Write out the entries below exactly, from the first line to the one with "Val (JStr (resource_path", both ends included.

[Stored data entries]
»»
Lemma complete_cell_of (k : string) (r : pydict) :
  complete_record r = true ->
  In k ["ModuleName"; "ResourceType"; "ResourceName"] ->
  cell_of k r = Val (JStr (field_of k r)) /\ dict_has k r = true.
Proof.
  intros Hc Hk. unfold complete_record, drift_fields in Hc.
  destruct (dict_get "ModuleName" r) as [[]|] eqn:EM; try discriminate.
  destruct (dict_get "ResourceType" r) as [[]|] eqn:ET; try discriminate.
  destruct (dict_get "ResourceName" r) as [[]|] eqn:EN; try discriminate.
  unfold cell_of, field_of, dict_has. simpl in Hk.
  destruct Hk as [<-|[<-|[<-|[]]]]; rewrite ?EM, ?ET, ?EN; split; reflexivity.
Qed.

Lemma complete_path_cell (r : pydict) :
  complete_record r = true ->
  path_cell r
  = Val (JStr (resource_path (field_of "ModuleName" r)
                 (field_of "ResourceType" r) (field_of "ResourceName" r))).
Proof.
  unfold complete_record, path_cell, drift_fields, field_of.
  destruct (dict_get "ModuleName" r) as [[]|]; try discriminate.
  destruct (dict_get "ResourceType" r) as [[]|]; try discriminate.
  destruct (dict_get "ResourceName" r) as [[]|]; try discriminate.
  reflexivity.
Qed.

Lemma complete_column (k : string) (records : list pydict) :
  forallb complete_record records = true ->
  In k ["ModuleName"; "ResourceType"; "ResourceName"] ->
  map (cell_of k) records = map (fun r => Val (JStr (field_of k r))) records.
Proof.
  intros Hall Hk. apply map_ext_in. intros r Hr.
  rewrite forallb_forall in Hall.
  now destruct (complete_cell_of r (Hall r Hr) Hk).
Qed.

Lemma complete_has_column (k : string) (records : list pydict) :
  records <> [] ->
  forallb complete_record records = true ->
  In k ["ModuleName"; "ResourceType"; "ResourceName"] ->
  existsb (dict_has k) records = true.
Proof.
  intros Hne Hall Hk. destruct records as [|r records]; [congruence|].
  simpl in *. apply andb_prop in Hall. destruct Hall as [Hr _].
  destruct (complete_cell_of r Hr Hk) as [_ ->]. reflexivity.
Qed.

(** The frame computed for a non-empty list of complete records. *)
Lemma managed_drift_frame_complete (records : list pydict) :
  records <> [] ->
  forallb complete_record records = true ->
  managed_drift_frame records
  = Ok (df_setitem (DataFrame_of_records records) "ResourcePath"
          (map path_cell records)).
Proof.
  intros Hne Hall. unfold managed_drift_frame.
  assert (Hn : nonempty records = true) by (destruct records; [now elim Hne|reflexivity]).
  rewrite Hn.
  assert (Hin : forall k, In k ["ModuleName"; "ResourceType"; "ResourceName"] ->
                     df_getitem (DataFrame_of_records records) k
                     = Ok (map (fun r => Val (JStr (field_of k r))) records)).
  { intros k Hk. rewrite df_getitem_records.
    rewrite (complete_has_column Hne Hall Hk).
    now rewrite (complete_column records Hall Hk). }
  rewrite (Hin "ModuleName") by (simpl; tauto). simpl ResultMonad.bind.
  rewrite series_add_str_strings. simpl ResultMonad.bind.
  rewrite (Hin "ResourceType") by (simpl; tauto). simpl ResultMonad.bind.
  rewrite series_add_strings. simpl ResultMonad.bind.
  rewrite series_add_str_strings. simpl ResultMonad.bind.
  rewrite (Hin "ResourceName") by (simpl; tauto). simpl ResultMonad.bind.
  rewrite series_add_strings. simpl ResultMonad.bind.
  rewrite series_add_str_strings. simpl ResultMonad.bind.
  do 2 f_equal. apply map_ext_in. intros r Hr.
  rewrite forallb_forall in Hall.
  rewrite (complete_path_cell r (Hall r Hr)). unfold resource_path.
  now rewrite !append_assoc_str.
Qed.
««
• [ANSWER SECTION]:
Lemma complete_cell_of (k : string) (r : pydict) :
  complete_record r = true ->
  In k ["ModuleName"; "ResourceType"; "ResourceName"] ->
  cell_of k r = Val (JStr (field_of k r)) /\ dict_has k r = true.
Proof.
  intros Hc Hk. unfold complete_record, drift_fields in Hc.
  destruct (dict_get "ModuleName" r) as [[]|] eqn:EM; try discriminate.
  destruct (dict_get "ResourceType" r) as [[]|] eqn:ET; try discriminate.
  destruct (dict_get "ResourceName" r) as [[]|] eqn:EN; try discriminate.
  unfold cell_of, field_of, dict_has. simpl in Hk.
  destruct Hk as [<-|[<-|[<-|[]]]]; rewrite ?EM, ?ET, ?EN; split; reflexivity.
Qed.

Lemma complete_path_cell (r : pydict) :
  complete_record r = true ->
  path_cell r
  = Val (JStr (resource_path (field_of "ModuleName" r)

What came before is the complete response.